Patients Want to Share Their Medical Data

During the recent Dell Healthcare Think Tank which I took part in, I had an idea that I think is incredibly powerful and not talked about nearly enough. In fact, I think its reasonable to say that if we want to get healthcare costs down, then we have to learn how to do this well.

The idea revolves around how we talk about privacy of health information with patients. Far too often, patients just hear news reports that talk about all of the reasons they should fear their health information getting out in the open. Instead, they almost never hear stories about how having their health information shared with the right people will actually improve their health.

The simple fact is that if you lead with all the bad things that could possibly happen with health information in the wrong hands, then of course no patient is going to want their patient information shared. However, if they know how sharing their health information with the right people will improve their care, then patients are more than willing to share away.

Basically, what I’m saying is that sharing healthcare data has been marketed wrong. The privacy advocates are well organized and have many people fearful for what will happen with their health information. I don’t have any problem with privacy advocates, because they help us to pause to take a reasonable look at the importance of privacy. However, the need for proper privacy controls doesn’t mean that we don’t share healthcare information at all.

The beauty of all of this is that the majority of people think this is how it happens in healthcare today. They don’t realize that quite often their healthcare information isn’t traveling with them to specialists and hospitals. In fact, when patients discover that it doesn’t they’re usually quite surprised and don’t understand why it doesn’t.

I hope we can work on the data sharing message. We can share your data with the people who need it so we can improve your care. If patients hear this message, healthcare data sharing will not be feared but embraced.

About the author

John Lynn

John Lynn is the Founder of HealthcareScene.com, a network of leading Healthcare IT resources. The flagship blog, Healthcare IT Today, contains over 13,000 articles with over half of the articles written by John. These EMR and Healthcare IT related articles have been viewed over 20 million times.

John manages Healthcare IT Central, the leading career Health IT job board. He also organizes the first of its kind conference and community focused on healthcare marketing, Healthcare and IT Marketing Conference, and a healthcare IT conference, EXPO.health, focused on practical healthcare IT innovation. John is an advisor to multiple healthcare IT companies. John is highly involved in social media, and in addition to his blogs can be found on Twitter: @techguy.

6 Comments

  • At one level or another all disease is social. Bacteria, Viruses and even genes follow and mimic human social activity. Treatment of most diseases involves more than one person in a social relationship and is most effective when targeting the patient’s social environment.
    Patients inherently understand this and will almost always share what happened between them and their physicians to others in this social network. In return they get advice, opinion and often the needed support required to overcome their disease or manage a chronic condition effectively.
    They also are wanting confirmation of their physician’s diagnosis by other physicians and feel confident when there’s agreement. When there’s not or the diagnoses is not forthcoming they often will seek out other physicians until the diagnosis is reached.
    We all understand this inherently and yet our regulations seem to be at odds with creating systems that leverage the social nature of disease and healthcare.
    Have always said that we need a social architecture to our EMR/EHRs and until we align our information systems with the bacteria, viruses and genes we’ll never be able to effectively prevent disease and improve the health of our patients. A corollary of this is that until the patient is the primary user of them we’ll never get a good return on our investments.

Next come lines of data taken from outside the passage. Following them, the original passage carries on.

(** * AbstractTypeOrmDomainMutationEventService

    A shallow embedding of [src/interface/entity-and-event.interface.ts]:
    the abstract service whose [create], [update] and [delete] run an entity
    mutation and the publication of its domain event inside one call of
    [transactionService.transaction].

    Promises are modelled by their settlement ([Resolved] or [Rejected]); an
    [await] is a monadic bind, and an exception thrown inside an [async]
    function is the rejection of the promise that function returns.  Every
    call the service makes on a collaborator is recorded, in order, in the
    list of [calls] of the run, the way a test double records its calls. *)

From Stdlib Require Import List String Arith Lia Bool.
Import ListNotations.

Set Implicit Arguments.

(** ** Settled promises *)

Inductive Outcome (Err A : Type) : Type :=
| Resolved (a : A)
| Rejected (e : Err).

Arguments Resolved {Err A} a.
Arguments Rejected {Err A} e.

Section Service.

(** [EN] and [D] are the type parameters of the class; the other types are
    the opaque values of the collaborators' packages. *)
Variables EN D : Type.
Variables DomainEventInterface QueryRunner EventPublisher Err World : Type.

(** [EntityAndEventInterface<EN>] *)
Record EntityAndEventInterface : Type := {
  entity : EN;
  event : DomainEventInterface
}.

(** One entry per call, with its arguments: the calls the service makes on
    its collaborators, and the commit or rollback with which the transaction
    manager closes the unit of work. *)
Inductive Call : Type :=
| CallTransaction
| CallCommit (queryRunner : QueryRunner)
| CallRollback (queryRunner : QueryRunner)
| CallGetEntityForCreateAndEvent (queryRunner : QueryRunner) (data : D)
| CallGetEntityForUpdateAndEvent (queryRunner : QueryRunner) (id : string) (data : D)
| CallGetEntityForDeleteAndEvent (queryRunner : QueryRunner) (id : string)
| CallFactoryCreate (queryRunner : QueryRunner)
| CallPublish (eventPublisher : EventPublisher) (event : DomainEventInterface)
| CallSave (queryRunner : QueryRunner) (entity : EN)
| CallRemove (queryRunner : QueryRunner) (entity : EN)
| CallConsoleLog (entity : EN).

(** ** The monad of the service: world, call log, settlement *)

(** What a collaborator does: it changes the world outside the service and
    settles. *)
Definition Ext (A : Type) : Type := World -> World * Outcome Err A.

Record Run (A : Type) : Type := {
  calls : list Call;
  final : World;
  settled : Outcome Err A
}.

Definition M (A : Type) : Type := World -> Run A.

Definition ret {A} (a : A) : M A :=
  fun w => {| calls := []; final := w; settled := Resolved a |}.

Definition throw {A} (e : Err) : M A :=
  fun w => {| calls := []; final := w; settled := Rejected e |}.

Definition bind {A B} (m : M A) (k : A -> M B) : M B :=
  fun w =>
    match m w with
    | {| calls := c; final := w1; settled := Resolved a |} =>
        match k a w1 with
        | {| calls := c'; final := w2; settled := o |} =>
            {| calls := c ++ c'; final := w2; settled := o |}
        end
    | {| calls := c; final := w1; settled := Rejected e |} =>
        {| calls := c; final := w1; settled := Rejected e |}
    end.

(** A call on a collaborator: logged, then performed. *)
Definition call {A} (c : Call) (f : Ext A) : M A :=
  fun w =>
    let (w', o) := f w in
    {| calls := [c]; final := w'; settled := o |}.

(** A logged call that neither fails nor touches the world. *)
Definition log (c : Call) : M unit :=
  fun w => {| calls := [c]; final := w; settled := Resolved tt |}.

(** A step of a collaborator's own implementation: performed, not logged. *)
Definition lift {A} (f : Ext A) : M A :=
  fun w =>
    let (w', o) := f w in
    {| calls := []; final := w'; settled := o |}.

(** [console.log(x)] *)
Definition console_log (x : EN) : M unit := log (CallConsoleLog x).

(** A promise that is created and then dropped by an [async] function that
    returns nothing: the calls the promise goes on to make are made and
    their effects take place, but its settlement reaches nobody, and the
    function's own promise resolves with [undefined]. *)
Definition unawaited {A} (m : M A) : M unit :=
  fun w =>
    match m w with
    | {| calls := c; final := w'; settled := _ |} =>
        {| calls := c; final := w'; settled := Resolved tt |}
    end.

(** The settlement of [m] as a value, for a caller that has [try]/[catch]. *)
Definition attempt {A} (m : M A) : M (Outcome Err A) :=
  fun w =>
    match m w with
    | {| calls := c; final := w'; settled := o |} =>
        {| calls := c; final := w'; settled := Resolved o |}
    end.

Notation "x <- m ;; k" := (bind m (fun x => k))
  (at level 61, m at next level, right associativity).
Notation "m ;;; k" := (bind m (fun _ => k))
  (at level 61, right associativity).

(** ** Collaborators *)

(** The three abstract methods a subclass supplies. *)
Class Subclass : Type := {
  getEntityForCreateAndEvent : QueryRunner -> D -> Ext EntityAndEventInterface;
  getEntityForUpdateAndEvent : QueryRunner -> string -> D -> Ext EntityAndEventInterface;
  getEntityForDeleteAndEvent : QueryRunner -> string -> Ext EntityAndEventInterface
}.

(** [DomainEventPublisherFactoryInterface]: [create] is synchronous and may
    throw; [publish] returns a promise. *)
Class DomainEventPublisherFactoryInterface : Type := {
  factory_create : QueryRunner -> Ext EventPublisher;
  publish : EventPublisher -> DomainEventInterface -> Ext unit
}.

(** [queryRunner.manager] *)
Class EntityManager : Type := {
  manager_save : QueryRunner -> EN -> Ext EN;
  manager_remove : QueryRunner -> EN -> Ext EN
}.

(** [TypeOrmTransactionInterface]: [transaction<T>(work): Promise<T>].  A
    transaction service is taken at its declared type: calling it yields a
    promise, and whatever goes wrong in it is the rejection of that promise. *)
Class TypeOrmTransactionInterface : Type := {
  transaction : forall T : Type, (QueryRunner -> M T) -> M T
}.

(** ** The service *)

Section Operations.

Context {hooks : Subclass}.
Context {eventPublisherFactory : DomainEventPublisherFactoryInterface}.
Context {manager : EntityManager}.

(** The arrow function [create] hands to [transaction] (lines 36-48). *)
Definition create_work (data : D) (queryRunner : QueryRunner) : M EN :=
  p <- call (CallGetEntityForCreateAndEvent queryRunner data)
            (getEntityForCreateAndEvent queryRunner data) ;;
  eventPublisher <- call (CallFactoryCreate queryRunner) (factory_create queryRunner) ;;
  call (CallPublish eventPublisher (event p)) (publish eventPublisher (event p)) ;;;
  call (CallSave queryRunner (entity p)) (manager_save queryRunner (entity p)).

(** The arrow function of [update] (lines 64-81). *)
Definition update_work (id : string) (data : D) (queryRunner : QueryRunner) : M EN :=
  p <- call (CallGetEntityForUpdateAndEvent queryRunner id data)
            (getEntityForUpdateAndEvent queryRunner id data) ;;
  eventPublisher <- call (CallFactoryCreate queryRunner) (factory_create queryRunner) ;;
  update <- call (CallSave queryRunner (entity p)) (manager_save queryRunner (entity p)) ;;
  console_log update ;;;
  call (CallPublish eventPublisher (event p)) (publish eventPublisher (event p)) ;;;
  ret update.

(** The arrow function of [delete] (lines 93-105). *)
Definition delete_work (id : string) (queryRunner : QueryRunner) : M EN :=
  p <- call (CallGetEntityForDeleteAndEvent queryRunner id)
            (getEntityForDeleteAndEvent queryRunner id) ;;
  eventPublisher <- call (CallFactoryCreate queryRunner) (factory_create queryRunner) ;;
  call (CallPublish eventPublisher (event p)) (publish eventPublisher (event p)) ;;;
  call (CallRemove queryRunner (entity p)) (manager_remove queryRunner (entity p)).

Context {transactionService : TypeOrmTransactionInterface}.

(** [this.transactionService.transaction<EN>(work)]: the call is logged,
    then the manager takes over. *)
Definition call_transaction (work : QueryRunner -> M EN) : M EN :=
  log CallTransaction ;;; transaction work.
(** The closure [thread_callback] of [run_tests]; the lock makes it one
    step. *)
Definition thread_callback (test : ref) (s : state) : outcome state :=
  let key := Test_repr (heap s test) in
  match running_tests s !! key with
  | None => Raise (KeyError key)
  | Some _ =>
      let s := with_running_tests (delete key (running_tests s)) s in
      if retry (result (heap s test)) then
        let s := emit (get_logger (Test_repr (heap s test))) s in
        let s :=
          if panic (result (heap s test)) then
            let panic_text := Py.join "" (errors (result (heap s test))) in
            emit (logger_info (Test_repr (heap s test))
                    ("Restarting test, because of " +:+ panic_text)) s
          else s in
        let s := set_result test (TestResult_new (name (heap s test))) s in
        let s := emit (update_counter [ProgressBar.RUNNING] (Some (-1))) s in
        let s := with_test_queue (test_queue s ++ [test]) s in
        Return s
      else
        let counter_type :=
          if bool_decide (status (result (heap s test)) = SUCCESS)
          then ProgressBar.SUCCESS else ProgressBar.FAIL in
        Return (emit (update_counter [counter_type; ProgressBar.RUNNING] None) s)
  end.

(** The closure [run_test] of [run_tests]: the last test of the queue gets a
    worker. *)
Definition run_test (s : state) : outcome state :=
  match last (test_queue s) with
  | None => Raise IndexError
  | Some test =>
      let s := with_test_queue (removelast (test_queue s)) s in
      let s := emit (update_counter [ProgressBar.RUNNING] None) s in
      let s := with_running_tests (<[Test_repr (heap s test) := test]> (running_tests s)) s in
      let s := with_threads (test :: threads s) s in
      Return s
  end.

  • Sharing of healthcare information is not the issue. It is more with who controls the access or sharing? As a patient I have no problem if my doctors have access to needed medical information that will improve my care.

    But when the rules of access and sharing are made by those outside of the exam room, when the rules are made by govt, insurers, bureaucrats who have different motives/motivations, well, I have a problem with that.

  • “We all understand this inherently and yet our regulations seem to be at odds with creating systems that leverage the social nature of disease and healthcare.”

    I agree. This is a crux of the problem. Although, you can also look at the history of EHR and see why this is the case. They were built as billing engines and not care engines. If they were care engines they’d have this social component built in.

    DoctorSH,
    That’s a huge part of the problem. Many people who want the information can’t get it when they should be able to get it. In many cases there’s a stigma around data sharing of any kind. We need to get past that and make it possible for those that do need the information to have it.

  • Actually, patients are willing to share their medical data if they can be assured of the privacy and security of those information. I did my master degree research on Ethics, privacy and security of Genetic information on EHR. According to the Methodology, I proposed some security mechanisms to the people and the results were amazing. The respondents supported those mechanisms to add extra-layer of security to EHR for them to be able to share their information.

  • Adebayo,
    Yes, I think that’s what I try to describe in my post but likely didn’t describe well. The core is that patients are happy to share the data with those that need it as long as the privacy is good.

    The problem with most privacy violation reports is that they make it look like any sharing is a security violation when it’s not. We just don’t hear enough stories about good data sharing that improves patient care and still preserves the privacy of the info for the patient.